Not Holy but Close Grail

Discussion in 'Trading' started by crash n burn, Feb 3, 2010.

  1. Thank you for sharing, but I felt dizzy looking at those numbers with black and gray background. :)
     
    #41     Feb 10, 2010

  2. come on

    the fact this year jan 31st is a sunday does not invalidate the model.

    whenever jan 31st falls within the working days of week, it is hi-prob up day for the world indexes, based on all historical data points available.
     
    #42     Feb 10, 2010

  3. i havent modeled that but i can assure you the most negative bias weeks for the markets are the last two before expiration.

    MMs are aware of this when when they tweak option pricing to accommodate fat tails.
     
    #43     Feb 10, 2010
  4. I'm trying to get a handle on this problem. If anyone can add to or correct my thinking that would be greatly appreciated.

    1. As a process to understand I first calculated the number of trading days for 100 years. So 250trading days per yr(100 yrs)= 25,000 observed occurrences.

    2. 100 observations for each trading day in a year.

    3. 2 possible outcomes, either up or down for each 100 occurrences. .5- Given the asumption that each occurrence is independent and evenly distributed as in a coin toss.

    4. 1 SE Sqr. root of 100= 10 10(.5)= 5

    5. So is 80% up days for a calendar day significant with an expected average of 50? 80-50=30 and 30/5= 6SE.

    6. Now, law of large numbers would suggest that given enough occurrences we should expect 6SE, but how rare is this? I couldn't get the online binomial calculators to show enough sig figures
    so...
    7. I found the following (How Unlucky is 25-Sigma? -Kevin Dowd, John Cotter, Chris Humphrey and Margaret Woods Banking & Finance Subject Area
    UCD Business Schools
    Corresponding author: Kevin.Dowd@nottingham.ac.uk
    WP 08 /13

    • a 3-sigma event is to be expected about every 741 days or about 1 trading day
    in every three years;
    • a 4-sigma event is to be expected about every 31,560 days or about 1 trading
    day in 126 years (!);
    • a 5-sigma event is to be expected every 3,483,046 days or about 1 day every
    13,932 years(!!)
    • a 6-sigma event is to be expected every 1,009,976,678 days or about 1 day
    every 4,039,906 years

    Seems quite significant, but then now please suggest how I might think of this related to a time series. Thanks.
     
    #44     Mar 14, 2010
  5. One hundred years of relative daily historical performance distilled into a daily "probability" distribution with accuracy to the second decimal point? I would guess the table's value approaches zero. An unnuanced, broad-brush frequency distribution may have some potentially entertaining descriptive value, but it is a far cry from a probability distribution with predictive value. (And to the second decimal point!)
     
    #45     Mar 14, 2010
  6. Please elaborate.
     
    #46     Mar 14, 2010
  7. We live in an ever changing world with major events happens randomly, and with various length of economic cycles, it would not be scientific to use the performance of the past 100 years to predict the performance of the future.

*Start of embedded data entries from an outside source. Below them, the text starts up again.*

(* ===== verification/TomlBlocks.v ===== *)
(** The trees of printed documents: runs of assignments, tables and arrays of tables. *)

From S2P Require Import Prelude Toml TomlPrint.

(** ** Association lists *)

Lemma assoc_get_set k j v l :
  assoc_get j (assoc_set k v l) = if bool_decide (k = j) then Some v else assoc_get j l.
Proof.
  induction l as [|[k' v'] l IH]; cbn [assoc_set assoc_get]; [by case_bool_decide|].
  destruct (decide (k' = k)) as [->|Hne].
  - rewrite (bool_decide_eq_true_2 (k = k)) by done. cbn [assoc_get]. by case_bool_decide.
  - rewrite (bool_decide_eq_false_2 (k' = k)) by done. cbn [assoc_get]. rewrite IH.
    repeat case_bool_decide; congruence.
Qed.

Lemma assoc_set_set k v w l : assoc_set k w (assoc_set k v l) = assoc_set k w l.
Proof.
  induction l as [|[k' v'] l IH]; cbn [assoc_set].
  - by rewrite bool_decide_eq_true_2.
  - destruct (decide (k' = k)) as [->|Hne].
    + rewrite (bool_decide_eq_true_2 (k = k)) by done. cbn [assoc_set]. by rewrite bool_decide_eq_true_2.
    + rewrite (bool_decide_eq_false_2 (k' = k)) by done. cbn [assoc_set].
      by rewrite (bool_decide_eq_false_2 (k' = k)), IH.
Qed.

Lemma assoc_set_fresh k v l : assoc_get k l = None -> assoc_set k v l = l ++ [(k, v)].
Proof.
  induction l as [|[k' v'] l IH]; cbn [assoc_set assoc_get]; [done|].
  case_bool_decide; [done|]. cbn. intros Hk. by rewrite IH.
Qed.

Lemma assoc_get_notin k l : k ∉ map fst l -> assoc_get k l = None.
Proof.
  induction l as [|[k' v'] l IH]; cbn; [done|]. intros [Hne Hin]%not_elem_of_cons.
  rewrite bool_decide_eq_false_2 by done. auto.
Qed.

Lemma assoc_get_app k a b :
  assoc_get k (a ++ b) = match assoc_get k a with Some v => Some v | None => assoc_get k b end.
Proof. induction a as [|[k' v] a IH]; cbn; [done|]. by case_bool_decide. Qed.

(** ** Nodes *)

Lemma node_update_twice p : forall t f g,
  node_update (node_update t p f) p g = node_update t p (fun x => g (f x)).
Proof.
  induction p as [|[k|i] p IH]; intros t f g; cbn [node_update]; [done| |].
  - destruct t as [| | | |l]; try done. destruct (assoc_get k l) as [c|] eqn:E; [|by rewrite E].
    rewrite assoc_get_set, bool_decide_eq_true_2 by done. by rewrite IH, assoc_set_set.
  - destruct t as [| | |l|]; try done. destruct (l !! i) as [c|] eqn:E; [|by rewrite E].
    rewrite list_lookup_insert_eq by (by eapply lookup_lt_Some).
    by rewrite IH, list_insert_insert_eq.
Qed.

(** ** Assignments *)

Definition sets (kvs : list (string * pval)) : list line := map (fun p => LSet (fst p) (snd p)) kvs.
Definition entries (kvs : list (string * pval)) : list (string * toml) :=
  map (fun p => (fst p, value (snd p))) kvs.
Definition set_all (kvs : list (string * pval)) (t : toml) : toml :=
  foldl (fun t p => table_set t (fst p) (value (snd p))) t kvs.

Lemma exec_app a b st : exec (a ++ b) st = exec a st ≫= exec b.
Proof. revert st. induction a as [|l a IH]; intros st; cbn; [done|]. destruct (exec_line st l); [apply IH|done]. Qed.

Lemma node_update_ext p : forall t f g, (forall x, f x = g x) -> node_update t p f = node_update t p g.
Proof.
  induction p as [|[k|i] p IH]; intros t f g H; cbn; [apply H| |]; destruct t; try done;
    case_match; try done; by rewrite (IH _ f g).
Qed.

Lemma assoc_set_id k v l : assoc_get k l = Some v -> assoc_set k v l = l.
Proof.
  induction l as [|[k' v'] l IH]; cbn; [done|]. case_bool_decide; [by intros [= ->]|].
  intros Hk. by rewrite IH.
Qed.

Lemma node_update_id p : forall t, node_update t p (fun x => x) = t.
Proof.
  induction p as [|[k|i] p IH]; intros t; cbn; [done| |]; destruct t; try done; case_match; try done;
    rewrite IH.
  - by rewrite assoc_set_id.
  - by rewrite list_insert_id.
Qed.

Lemma exec_sets kvs ls root cur :
  exec (sets kvs ++ ls) (root, cur) = exec ls (node_update root cur (set_all kvs), cur).
Proof.
  revert root. induction kvs as [|[k v] kvs IH]; intros root.
  - cbn [sets map app]. rewrite (node_update_ext _ _ _ (fun x => x)) by done. by rewrite node_update_id.
  - cbn. rewrite IH, node_update_twice. done.
Qed.

(** Fresh keys are appended in order. *)
Lemma set_all_fresh kvs : forall l, NoDup (map fst l ++ map fst kvs) ->
  set_all kvs (TTab l) = TTab (l ++ entries kvs).
Proof.
  induction kvs as [|[k v] kvs IH]; intros l Hnd.
  - cbn. by rewrite app_nil_r.
  - change (set_all ((k, v) :: kvs) (TTab l)) with (set_all kvs (TTab (assoc_set k (value v) l))).
    cbn [map fst snd entries] in *. rewrite assoc_set_fresh.
    + rewrite IH; [by rewrite <- app_assoc|].
      rewrite map_app. cbn. by rewrite <- app_assoc.
    + apply assoc_get_notin. intros Hin. apply NoDup_app in Hnd as (_ & Hd & _).
      apply (Hd k); [done|left].
Qed.

(** ** Tables and arrays of tables *)

(** The keys of a tree other than one are the same. *)
Definition others (k : string) (a b : list (string * toml)) : Prop :=
  forall j, j <> k -> assoc_get j a = assoc_get j b.

Lemma others_set k v l : others k (assoc_set k v l) l.
Proof. intros j Hj. by rewrite assoc_get_set, bool_decide_eq_false_2. Qed.

(** An element of an array of tables: its header and its assignments. *)
Lemma exec_elem k kvs ls l items cur : default (TArr []) (assoc_get k l) = TArr items ->
  NoDup (map fst kvs) ->
  exec (LElem [k] :: sets kvs ++ ls) (TTab l, cur) =
  exec ls (TTab (assoc_set k (TArr (items ++ [TTab (entries kvs)])) l), [PKey k; PIdx (length items)]).
Proof.
  intros Hk Hnd. cbn [exec exec_line fst snd descend_table andb]. rewrite Hk. cbn [mbind option_bind].
  rewrite exec_sets. f_equal. f_equal. cbn [node_update].
  rewrite assoc_get_set, bool_decide_eq_true_2 by done.
  rewrite list_lookup_middle by done. rewrite assoc_set_set, set_all_fresh by done.
  rewrite insert_app_r_alt by lia. rewrite Nat.sub_diag. done.
Qed.

(** A whole array of tables, from blocks that each add an element. *)
Lemma exec_elems {A} (k : string) (block : A -> list line) (kvs : A -> list (string * pval)) xs :
  (forall x ls st, exec (block x ++ ls) st = exec (LElem [k] :: sets (kvs x) ++ ls) st) ->
  Forall (fun x => NoDup (map fst (kvs x))) xs ->
  forall l items cur, default (TArr []) (assoc_get k l) = TArr items ->
  exists l' cur', exec (mjoin (map block xs)) (TTab l, cur) = Some (TTab l', cur') /\
    others k l' l /\
    (default (TArr []) (assoc_get k l') = TArr (items ++ map (fun x => TTab (entries (kvs x))) xs)) /\
    (xs = [] -> l' = l).
Proof.
  intros Hb. induction xs as [|x xs IH]; intros Hnd l items cur Hk.
  - exists l, cur. cbn. by rewrite app_nil_r.
  - apply Forall_cons in Hnd as [Hx Hnd]. cbn [map mjoin list_join]. rewrite Hb, (exec_elem _ _ _ _ items) by done.
    destruct (IH Hnd (assoc_set k (TArr (items ++ [TTab (entries (kvs x))])) l)
                (items ++ [TTab (entries (kvs x))]) [PKey k; PIdx (length items)]) as (l' & cur' & E & Ho & Hl & _).
    { by rewrite assoc_get_set, bool_decide_eq_true_2. }
    exists l', cur'. split; [exact E|]. split; [|split; [|done]].
    + intros j Hj. rewrite Ho by done. by apply others_set.
    + rewrite Hl. by rewrite <- app_assoc.
Qed.

(** A table that is not there yet. *)
Lemma exec_table k kvs ls l cur : assoc_get k l = None -> NoDup (map fst kvs) ->
  exec (LTable [k] :: sets kvs ++ ls) (TTab l, cur) =
  exec ls (TTab (l ++ [(k, TTab (entries kvs))]), [PKey k]).
Proof.
  intros Hk Hnd. cbn [exec exec_line fst snd descend_table andb]. rewrite Hk. cbn [default mbind option_bind].
  rewrite exec_sets. f_equal. f_equal. cbn [node_update].
  rewrite assoc_get_set, bool_decide_eq_true_2 by done.
  by rewrite assoc_set_set, set_all_fresh, assoc_set_fresh.
Qed.

(** The assignments at the top of a document. *)
Lemma exec_top kvs ls : NoDup (map fst kvs) ->
  exec (sets kvs ++ ls) (TTab [], []) = exec ls (TTab (entries kvs), []).
Proof. intros H. rewrite exec_sets. cbn [node_update]. by rewrite set_all_fresh. Qed.

Lemma exec_blank ls st : exec (LBlank :: ls) st = exec ls st.
Proof. done. Qed.

(** ** Well-formed blocks *)

Definition kv_ok (p : string * pval) : Prop := key_ok (fst p) /\ val_ok (snd p).

Lemma sets_ok kvs : Forall kv_ok kvs -> Forall line_ok (sets kvs).
Proof. intros H. apply Forall_fmap. by apply (Forall_impl _ _ _ H). Qed.

(** The text of a list of blocks, one after the other. *)
Lemma print_blocks {A} (block : A -> list line) (text : A -> string) l :
  (forall x, text x = print (block x)) ->
  sconcat EmptyString (map text l) = print (mjoin (map block l)).
Proof.
  intros H. induction l as [|x l IH]; [done|].
  change (mjoin (map block (x :: l))) with (block x ++ mjoin (map block l)).
  rewrite print_app, <- IH, <- H. cbn [map sconcat]. destruct (map text l); [by rewrite sapp_nil_r|done].
Qed.

(** ** Reading a printed table *)

(** [salt_toml_path] with a key of one segment. *)
Lemma path_key l k : path_segs (slen k) k = [k] -> salt_toml_path (TTab l) k = assoc_get k l.
Proof. intros H. unfold salt_toml_path. rewrite H. cbn. by destruct (assoc_get k l). Qed.

Lemma toml_items_default o l : default (TArr []) o = TArr l -> toml_items o = l.
Proof. destruct o as [[]|]; cbn; congruence. Qed.

(** Reading every element of a printed array. *)
Lemma map_read {A B} (read : toml -> B) (f : A -> toml) (g : A -> B) l :
  Forall (fun x => read (f x) = g x) l -> map read (map f l) = map g l.
Proof. intros H. rewrite map_map. induction H as [|x l Hx _ IH]; cbn; congruence. Qed.

Lemma string_array_values l : toml_strings (map (fun p : string * string => TStr (snd p)) l) = map snd l.
Proof. induction l as [|p l IH]; [done|]. cbn. by rewrite <- IH. Qed.

(** The keys of the program's files are literals. *)
Ltac solve_key := split; [cbn; discriminate|reflexivity].
Ltac solve_nodup := apply (bool_decide_unpack _); vm_compute; exact I.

    However, the table does reflect the upward trend of the market in the past years, which is a no-brainer.

    Still, I appreciate the table as much as I appreciate a coin toss. It's useful, but it's not scientific.


    PA

    PS: It's good marketing material for funds tho.
     
    #47     Mar 14, 2010
  8. Any idea why October 22nd is the lowest day on the map?
     
    #48     Mar 14, 2010
  9. bigpapi

    bigpapi

    Save your time, give it up, you will never figure out the markets unless of course your fancy calculator can compute the following:

    (Daily Fear - Daily Greed)/Professional money manipulating price + rookies trading on their first day - people (money) with a gambling approach trading their life savings + people (money) with gambling approach but with some money to blow * (Amount news put out there to distract Sunday Joe - Amount of professionals that read between the lines) = Daily trend


     
    #49     Mar 14, 2010
  10. You bring up an interesting concept. What other than the past do we have to make forecasts? I should think most actions we take by virtue of choice is dictated by the regularity of observed patterns.

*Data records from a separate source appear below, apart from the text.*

(* ===== verification/Repo.v ===== *)
(** [src/halite/src/repo.c]: the repository index, its TOML text, its verification, the version
    order and the choice of a package's entry. *)

From S2P Require Import Prelude Toml Pkg.

(** ** Data *)

Record salt_repo_entry := {
  re_name : string; re_version : string; re_release : Z; re_arch : string;
  re_filename : string; re_url : option string; re_sha256 : string; re_size : Z;
  re_summary : string; re_deps : list string; re_conflicts : list string
}.

Record salt_repo_index := {
  ri_repo_name : string; ri_arch : string; ri_items : list salt_repo_entry
}.

#[export] Instance salt_repo_entry_eq_dec : EqDecision salt_repo_entry.
Proof. solve_decision. Defined.

(** ** Reading and writing *)

Definition entry_of_toml (p : toml) : salt_repo_entry :=
  {| re_name := salt_toml_string p "name" "";
     re_version := salt_toml_string p "version" "";
     re_release := wrap32 (salt_toml_int p "release" 1);
     re_arch := salt_toml_string p "arch" "";
     re_filename := salt_toml_string p "filename" "";
     re_url := let u := salt_toml_string p "url" "" in if sempty u then None else Some u;
     re_sha256 := salt_toml_string p "sha256" "";
     re_size := wrapu64 (salt_toml_int p "size" 0);
     re_summary := salt_toml_string p "summary" "";
     re_deps := default [] (salt_toml_string_array p "deps");
     re_conflicts := default [] (salt_toml_string_array p "conflicts") |}.

Definition index_of_toml (t : toml) : salt_repo_index :=
  {| ri_repo_name := salt_toml_string t "repo" "current";
     ri_arch := salt_toml_string t "arch" "";
     ri_items := map entry_of_toml (toml_items (salt_toml_get t "package")) |}.

Definition quote_char (c : ascii) : string :=
  if ceqb c c_dq || ceqb c c_bslash then String c_bslash (str1 c)
  else if ceqb c c_nl then String c_bslash (str1 "n"%char)
  else str1 c.

Fixpoint quote_chars (s : string) : string :=
  match s with
  | EmptyString => EmptyString
  | String c s' => quote_char c ++s quote_chars s'
  end.

Definition toml_quote (s : string) : string := dq ++s quote_chars s ++s dq.

Definition emit_list (key : string) (l : list string) : string :=
  key ++s " = [" ++s sconcat ", " (map toml_quote l) ++s "]" ++s nl.

(** A field printed with ["%s"]: nothing in it is escaped. *)
Definition raw_field (key s : string) : string := key ++s " = " ++s dq ++s s ++s dq ++s nl.

Definition entry_to_toml (e : salt_repo_entry) : string :=
  nl ++s "[[package]]" ++s nl ++s
  raw_field "name" (re_name e) ++s
  raw_field "version" (re_version e) ++s
  "release = " ++s dec (re_release e) ++s nl ++s
  raw_field "arch" (re_arch e) ++s
  raw_field "filename" (re_filename e) ++s
  (match re_url e with
   | Some u => if sempty u then EmptyString else raw_field "url" u
   | None => EmptyString
   end) ++s
  raw_field "sha256" (re_sha256 e) ++s
  "size = " ++s dec (re_size e) ++s nl ++s
  "summary = " ++s toml_quote (re_summary e) ++s nl ++s
  emit_list "deps" (re_deps e) ++s
  match re_conflicts e with [] => EmptyString | l => emit_list "conflicts" l end.

Definition salt_repo_index_to_toml (idx : salt_repo_index) : string :=
  raw_field "repo" (ri_repo_name idx) ++s raw_field "arch" (ri_arch idx) ++s
  sconcat EmptyString (map entry_to_toml (ri_items idx)).

(** ** Verification *)

Definition SALT_SHA256_HEXLEN : nat := 64.

Definition salt_sha256_hex_valid (hex : string) : bool :=
  sforall (fun c => isxdigit c && negb (isupper c)) hex &&
  Nat.eqb (slen hex) SALT_SHA256_HEXLEN.

Definition salt_repo_entry_hash_ok (e : salt_repo_entry) : bool := salt_sha256_hex_valid (re_sha256 e).

(** The problem reported for the entry at index [i], if it has one. *)
Definition entry_problem (i : nat) (e : salt_repo_entry) : option string :=
  let nm := re_name e in
  if sempty nm then Some ("entry " ++s dec (Z.of_nat i) ++s ": missing name")
  else if sempty (re_version e) then Some (nm ++s ": missing version")
  else if sempty (re_filename e) then Some (nm ++s ": missing filename")
  else if sempty (re_sha256 e) then Some (nm ++s ": missing sha256")
  else if negb (salt_sha256_hex_valid (re_sha256 e)) then
    Some (nm ++s ": sha256 is not a 64-char lowercase hex digest (" ++s re_sha256 e ++s ")")
  else if scontains c_slash (re_filename e) || bool_decide (re_filename e = "..") then
    Some (nm ++s ": filename must be a bare file name (" ++s re_filename e ++s ")")
  else None.

Fixpoint verify_from (i : nat) (l : list salt_repo_entry) : list string :=
  match l with
  | [] => []
  | e :: l' => match entry_problem i e with
               | Some msg => msg :: verify_from (S i) l'
               | None => verify_from (S i) l'
               end
  end.

(** The problem list; the return code is [SALT_ERR_VERIFY] when it is not empty. *)
Definition salt_repo_index_verify (idx : salt_repo_index) : list string := verify_from 0 (ri_items idx).

(** ** Version order *)

Definition is_zero (c : ascii) : bool := ceqb c "0"%char.

(** [strncmp] on two runs of the same length, as [-1], [0] or [1]. *)
Definition cmp_sign (c : comparison) : Z := match c with Lt => -1 | Eq => 0 | Gt => 1 end.

(** The [while (\*a && \*b)] loop; each turn consumes a character of both. *)
Fixpoint vercmp_loop (n : nat) (a b : string) : Z :=
  match n with
  | O => 0
  | S n =>
      match a, b with
      | String x a', String y b' =>
          if isdigit x && isdigit y then
            let a0 := drop_while is_zero a in
            let b0 := drop_while is_zero b in
            let da := take_while isdigit a0 in
            let db := take_while isdigit b0 in
            if negb (Nat.eqb (slen da) (slen db)) then
              if Nat.ltb (slen da) (slen db) then -1 else 1
            else match String.compare da db with
                 | Eq => vercmp_loop n (drop_while isdigit a0) (drop_while isdigit b0)
                 | c => cmp_sign c
                 end
          else if isdigit x then 1
          else if isdigit y then -1
          else if negb (ceqb x y) then (if code x <? code y then -1 else 1)
          else vercmp_loop n a' b'
      | String _ _, EmptyString => 1
      | EmptyString, String _ _ => -1
      | EmptyString, EmptyString => 0
      end
  end.

Definition salt_vercmp (a b : string) : Z := vercmp_loop (S (slen a)) a b.

(** ** Lookup *)

Definition better (e best : salt_repo_entry) : bool :=
  let vc := salt_vercmp (re_version e) (re_version best) in
  (0 <? vc) || ((vc =? 0) && (re_release best <? re_release e)).

Fixpoint find_go (l : list salt_repo_entry) (name : string) (best : option salt_repo_entry)
    : option salt_repo_entry :=
  match l with
  | [] => best
  | e :: l' =>
      if negb (bool_decide (re_name e = name)) then find_go l' name best
      else match best with
           | None => find_go l' name (Some e)
           | Some b => find_go l' name (Some (if better e b then e else b))
           end
  end.

Definition salt_repo_index_find (idx : salt_repo_index) (name : string) : option salt_repo_entry :=
  find_go (ri_items idx) name None.

Definition salt_repo_index_find_exact (idx : salt_repo_index) (name version : string) (release : Z)
    : option salt_repo_entry :=
  List.find (fun e => bool_decide (re_name e = name) && bool_decide (re_version e = version) &&
                      (re_release e =? release)) (ri_items idx).

Example vercmp_ex1 : salt_vercmp "1.10" "1.9" = 1.
Proof. reflexivity. Qed.

Example vercmp_ex2 : salt_vercmp "1.02" "1.2" = 0 /\ salt_vercmp "1.2a" "1.2" = 1 /\
  salt_vercmp "1.2" "1.a" = 1.
Proof. repeat split; reflexivity. Qed.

    So I think that so long as the frequency of regularity pasterns remain intact, and significant, what reason do we have to dismiss them?

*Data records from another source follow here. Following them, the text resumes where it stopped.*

(* ===== verification/Buffers.v ===== *)
(** The growing buffers and lists of the library: [salt_buf] and [salt_strlist] of
    [src/halite/src/util.c], and the lists that the other files push to. The rest of the
    development has texts and lists in their place; the theorems here say that this is what they
    are, as long as memory lasts, and where the sizes wrap around. *)

From S2P Require Import Prelude Paths Toml Pkg Tables World Util.

(** What a call does: it returns, it writes outside of a block, or it never returns. *)
Inductive outcome (A : Type) : Type :=
| Returns (rc : Z) (a : A)
| OutOfBounds
| Forever.
Arguments Returns {A} rc a.
Arguments OutOfBounds {A}.
Arguments Forever {A}.

(** [items[at .. at + length l) = l], inside of the block only. *)
Definition write_at {A} (items : list A) (at_ : Z) (l : list A) : option (list A) :=
  if (0 <=? at_) && (at_ + Z.of_nat (length l) <=? Z.of_nat (length items))
  then Some (take (Z.to_nat at_) items ++ l ++ drop (Z.to_nat at_ + length l) items)
  else None.

(** ** Lists

    [items] is a block of [cap] elements, of which the first [len] are those of the list. *)

Record vec (A : Type) := { v_items : option (list A); v_len : Z; v_cap : Z }.
Arguments v_items {A}.
Arguments v_len {A}.
Arguments v_cap {A}.

Definition vec_init {A} : vec A := {| v_items := None; v_len := 0; v_cap := 0 |}.

(** [realloc(3)]: the block of so many bytes with what was in the old one, [None] when it fails.
    [A] is what is in the block, an element of [size] bytes at a time. *)
Definition reallocator (A : Type) : Type := option (list A) -> Z -> option (list A).

Section vec.
Context {A : Type} (realloc : reallocator A).

(** Room for one more element; [None] when there is no memory. The first block has [start]
    elements of [size] bytes. *)
Definition vec_grow (start size : Z) (l : vec A) : option (vec A) :=
  if v_len l =? v_cap l then
    let nc := if v_cap l =? 0 then start else wrapu64 (v_cap l * 2) in
    match realloc (v_items l) (wrapu64 (nc * size)) with
    | None => None
    | Some items => Some {| v_items := Some items; v_len := v_len l; v_cap := nc |}
    end
  else Some l.

(** [items[len] = x]; [None] outside of the block. *)
Definition vec_set (l : vec A) (x : A) : option (vec A) :=
  match v_items l with
  | None => None
  | Some items =>
      match write_at items (v_len l) [x] with
      | None => None
      | Some items => Some {| v_items := Some items; v_len := v_len l; v_cap := v_cap l |}
      end
  end.

Definition vec_bump (l : vec A) : vec A :=
  {| v_items := v_items l; v_len := wrapu64 (v_len l + 1); v_cap := v_cap l |}.

(** A push that fails with [SALT_ERR] after the element is written when [complete] is false. *)
Definition vec_push_if (start size : Z) (l : vec A) (x : A) (complete : bool) : outcome (vec A) :=
  match vec_grow start size l with
  | None => Returns SALT_ERR l
  | Some l =>
      match vec_set l x with
      | None => OutOfBounds
      | Some l => if complete then Returns SALT_OK (vec_bump l) else Returns SALT_ERR l
      end
  end.
Definition vec_push (start size : Z) (l : vec A) (x : A) : outcome (vec A) :=
  vec_push_if start size l x true.
End vec.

    My question is really an attempt to understand modeling time series. Although I believe the numbers do seem rather impressive, I know from experience that events can hog up a great portion of of the data and essentially cluster the impressive occurrences for that period.

    I think of it like a coin in a coin toss game that at some point gets replaced by a biased coin for a portion of time. Seeing the final results many iterations later perhaps might show a distribution of heads that are at the 5 sigma level, but without seeing the tosses during the portion of time with the biased coin, one might presume a constant process, which of if the coin were switched back to the fair coin would be the wrong conclusion.